Robert Gonera zmagał się z poważnym życiowym kryzysem. Aktor niegdyś był na szczycie i mógł przebierać w propozycjach zawodowych. Skupiony na rozwoju kariery Robert Gonera zaniedbywał swoją rodzinę, w tym drugą żonę, Karolinę Wolską, którą poślubił w 2003 roku. Z czasem jednak jego zawodowa przyszłość stanęła pod znakiem zapytania. Robert Gonera nie zawsze wywiązywał się z obowiązków, przez co stracił rolę z "M jak miłość".
Skandal, który wybuchł w czasie, gdy aktor pracował nad serialem "Determinator", sprawił, że przez lata nie otrzymywał niemal żadnych propozycji zawodowych. Jego drugie małżeństwo nie przetrwało próby czasu, a krótko przed rozwodem Gonera stracił ojca.
Robert Gonera opowiedział o załamaniu nerwowym
Kryzys wizerunkowy, brak propozycji pracy, a także poważne problemy prywatne sprawiły, że Robert Gonera zmagał się z załamaniem nerwowym. Jak opowiedział w rozmowie z "Twoim Stylem", w 2007 roku za namową rodziny zaczął szukać profesjonalnej pomocy.
- Zrobiłem to otwarcie, nie udawałem, że wyjechałem na Seszele. Naruszyłem społeczne tabu: wtedy niewiele osób, zwłaszcza mężczyzn, przyznawało się do problemów psychicznych. Mężczyzna i załamanie nerwowe - to był oksymoron - mówił aktor.
Robert Gonera opowiedział także, że gdy opowiedział o swoich problemach psychicznych, pojawiło się sporo informacji mijających się z prawdą. Aktor zaprzeczył, jakoby spał w samochodzie.
- Zapłaciłem ogromną cenę za przyznanie się do tego, że mam kłopoty. Nie tylko ja, również moje dzieci, które wtedy były w przedszkolu. Do dziś, choć jestem świetnie zorganizowany i staram się wzorowo wypełniać obowiązki, czasem słyszę jeszcze: "Gonera? No fajnie, ale czy on pojawi się na planie, bo podobno coś u niego nie halo"... - żalił się.
Robert Gonera nie ukrywa, że uczęszczał na długoterminową terapię. Jak wyznał w wywiadzie dla "Twojego Stylu", to agentka poleciła mu terapeutkę, która miała pomóc aktorowi w poradzeniu sobie z problemami, a tych nie brakowało.

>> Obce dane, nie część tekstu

(* ===== verification/CapStore.v ===== *)
(** * Capability control: the durable store

    src/pkg/capabilitycontrol/store.go: the state file, the pending file and the
    external authority that numbers and fixes every state, the commit that moves
    all three, and the reconciliation that finishes an interrupted one. A crash
    is a call that fails without effect, followed by a reopening. *)

From S2P Require Import Prelude GoLib GoText FileStore Ledger Protocol CapTypes.
#[local] Open Scope N_scope.

Module CapStore.
Import CapTypes.

Section store.
Context {SHA : Sha256} {SJ : StateJSON} {MA : MonotonicAuthority}.

(** What survives the process. *)
Record disk := {
  dk_file : file_state DurableState;               (* control-state.json *)
  dk_pending : file_state pendingAuthorityCommit;  (* control-state.pending.json *)
  dk_authority : authority
}.

(** [Store] of a production deployment: every collaborator is configured. *)
Record Store := {
  cs_state : DurableState;
  cs_lock : bool;
  cs_disk : disk
}.

(** What happens to the calls of one commit. *)
Record commit_env := {
  ce_stat_fails : bool;                 (* os.Stat fails otherwise than by absence *)
  ce_pending_io : write_step -> bool;   (* WriteFileAtomic of the pending file *)
  ce_advance : reply;
  ce_state_io : write_step -> bool;     (* WriteFileAtomic of the state file *)
  ce_remove_fails : bool;               (* os.Remove of the pending file *)
  ce_sync_fails : bool;                 (* opening or syncing the directory *)
  ce_reload_fails : bool                (* os.ReadFile of the state file *)
}.

(** ** Commitments *)

(** [sha256Bytes]: each field followed by a zero byte. *)
Definition sha256Bytes (fields : list string) : string :=
  sha256_Sum256 (foldr (fun f acc => f +:+ sep 0 +:+ acc) ""%string fields).

Definition monotonicScopeLocked (state : DurableState) : string :=
  sha256Bytes ["trusted-capability-control"%string; sep (ds_DomainKind state); ds_DomainID state; ds_OwnerID state;
               ds_AgentID state; ds_InstallationID state].

Definition stateCommitment (state : DurableState) : string := sha256_Sum256 (json_state state).

Definition stateCommitmentLocked (state : DurableState) (revision : N) : string :=
  stateCommitment (set_ds_MonotonicRevision revision state).

(** ** Files *)

Definition with_state (state : DurableState) (s : Store) : Store :=
  {| cs_state := state; cs_lock := cs_lock s; cs_disk := cs_disk s |}.
Definition with_disk (d : disk) (s : Store) : Store :=
  {| cs_state := cs_state s; cs_lock := cs_lock s; cs_disk := d |}.
Definition with_file (file : file_state DurableState) (d : disk) : disk :=
  {| dk_file := file; dk_pending := dk_pending d; dk_authority := dk_authority d |}.
Definition with_pending (file : file_state pendingAuthorityCommit) (d : disk) : disk :=
  {| dk_file := dk_file d; dk_pending := file; dk_authority := dk_authority d |}.
Definition with_authority (a : authority) (d : disk) : disk :=
  {| dk_file := dk_file d; dk_pending := dk_pending d; dk_authority := a |}.

(** The source ignores the error of a reload: memory then stays as it is. *)
Definition reloadLocked (fails : bool) (s : Store) : Store :=
  if fails then s
  else match dk_file (cs_disk s) with FileDoc d => with_state d s | _ => s end.

Definition persistLocked (ce : commit_env) (s : Store) : Store * result unit :=
  if negb (cs_lock s)
  then (reloadLocked (ce_reload_fails ce) s, Err "capability control store is closed or unfenced")
  else
    let out := WriteFileAtomic (ce_state_io ce) (cs_state s) (dk_file (cs_disk s)) in
    let s := with_disk (with_file (wo_file out) (cs_disk s)) s in
    match wo_result out with
    | Err m => (reloadLocked (ce_reload_fails ce) s, Err m)
    | Ok _ => (s, Ok tt)
    end.

Definition persistPendingLocked (ce : commit_env) (pending : pendingAuthorityCommit) (d : disk) : disk * result unit :=
  let out := WriteFileAtomic (ce_pending_io ce) pending (dk_pending d) in
  (with_pending (wo_file out) d, wo_result out).

Definition clearPendingLocked (ce : commit_env) (s : Store) : Store * result unit :=
  if ce_remove_fails ce then (s, Err "remove pending")
  else
    let s := with_disk (with_pending FileAbsent (cs_disk s)) s in
    if ce_sync_fails ce then (s, Err "sync directory") else (s, Ok tt).

Definition advancePendingAuthorityLocked (ce : commit_env) (pending : pendingAuthorityCommit) (s : Store)
    : Store * result unit :=
  let '(a, r) := CompareAndAdvance (ce_advance ce) (dk_authority (cs_disk s)) (monotonicScopeLocked (cs_state s))
                   (pa_PriorRevision pending) (pa_NextRevision pending) (pa_Commitment pending)
                   (pa_AcquisitionAccepting pending) in
  (with_disk (with_authority a (cs_disk s)) s, r).

(** ** The commit *)

Definition pending_exists (d : disk) : bool :=
  match dk_pending d with FileAbsent => false | _ => true end.

(** The state a commit writes: the same with the next revision. *)
Definition next_state (state : DurableState) : DurableState :=
  set_ds_MonotonicRevision (add64w (ds_MonotonicRevision state) 1) state.

Definition pending_of (state : DurableState) (accepting : option bool) : pendingAuthorityCommit :=
  {| pa_SchemaVersion := 1; pa_PriorRevision := ds_MonotonicRevision state;
     pa_NextRevision := add64w (ds_MonotonicRevision state) 1; pa_Commitment := stateCommitment (next_state state);
     pa_NextState := next_state state; pa_AcquisitionAccepting := accepting |}.

Definition commitAuthorityWithAcquisitionLocked (ce : commit_env) (accepting : option bool) (s : Store)
    : Store * result unit :=
  let reload := reloadLocked (ce_reload_fails ce) in
  if ce_stat_fails ce then (s, Err "stat pending")
  else if pending_exists (cs_disk s)
  then (reload s, Err "prior capability authority commit is ambiguous; reopen to reconcile")
  else
    let pending := pending_of (cs_state s) accepting in
    let '(d, r) := persistPendingLocked ce pending (cs_disk s) in
    let s := with_disk d s in
    match r with
    | Err m => (reload s, Err m)
    | Ok _ =>
        let '(s, r) := advancePendingAuthorityLocked ce pending s in
        match r with
        | Err m => (reload s, Err m)
        | Ok _ =>
            let s := with_state (next_state (cs_state s)) s in
            let '(s, r) := persistLocked ce s in
            match r with
            | Err m => (s, Err m)
            | Ok _ => clearPendingLocked ce s
            end
        end
    end.

Definition commitAuthorityLocked (ce : commit_env) : Store -> Store * result unit :=
  commitAuthorityWithAcquisitionLocked ce None.

(** A production store always has its authority. *)
Definition commitProjectionLocked (ce : commit_env) : Store -> Store * result unit := commitAuthorityLocked ce.

(** ** Opening *)

Record open_env := {
  op_prepare : result unit;      (* MkdirAll, prepareObjectStore, acquireStateLock *)
  op_genesis : commit_env;       (* the first persist *)
  op_check : reply;
  op_read : reply;
  op_commit : commit_env         (* the calls of the reconciliation *)
}.

Definition checkMonotonicLocked (r : reply) (s : Store) : Store * result unit :=
  let '(a, res) := Check r (dk_authority (cs_disk s)) (monotonicScopeLocked (cs_state s))
                     (ds_MonotonicRevision (cs_state s))
                     (stateCommitmentLocked (cs_state s) (ds_MonotonicRevision (cs_state s))) in
  (with_disk (with_authority a (cs_disk s)) s, res).

Definition pending_consistent (pending : pendingAuthorityCommit) (state : DurableState) : bool :=
  (pa_SchemaVersion pending =? 1) && (pa_NextRevision pending =? add64w (pa_PriorRevision pending) 1)
  && (ds_MonotonicRevision (pa_NextState pending) =? pa_NextRevision pending)
  && negb (ds_MonotonicRevision state <? pa_PriorRevision pending)
  && negb (pa_NextRevision pending <? ds_MonotonicRevision state).

(** The end of a reconciliation: adopt the pending state. *)
Definition adopt (ce : commit_env) (pending : pendingAuthorityCommit) (s : Store) : Store * result unit :=
  let s := with_state (pa_NextState pending) s in
  let '(s, r) := persistLocked ce s in
  match r with
  | Err m => (s, Err m)
  | Ok _ => clearPendingLocked ce s
  end.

- Przeżywałem kryzys, waliło się moje małżeństwo, miałem nadzieję, że dzięki terapii posklejam związek, uratuję rodzinę. Dopiero w jej trakcie zorientowałem się, że muszę... przede wszystkim uratować siebie - wspominał.
Robert Gonera wyznał, że choć od najgorszego momentu w jego życiu minęło sporo czasu, wciąż korzysta z usług specjalisty. "Mam kogoś, kto zauważy kolejny mój kryzys szybciej niż ja" - podsumował.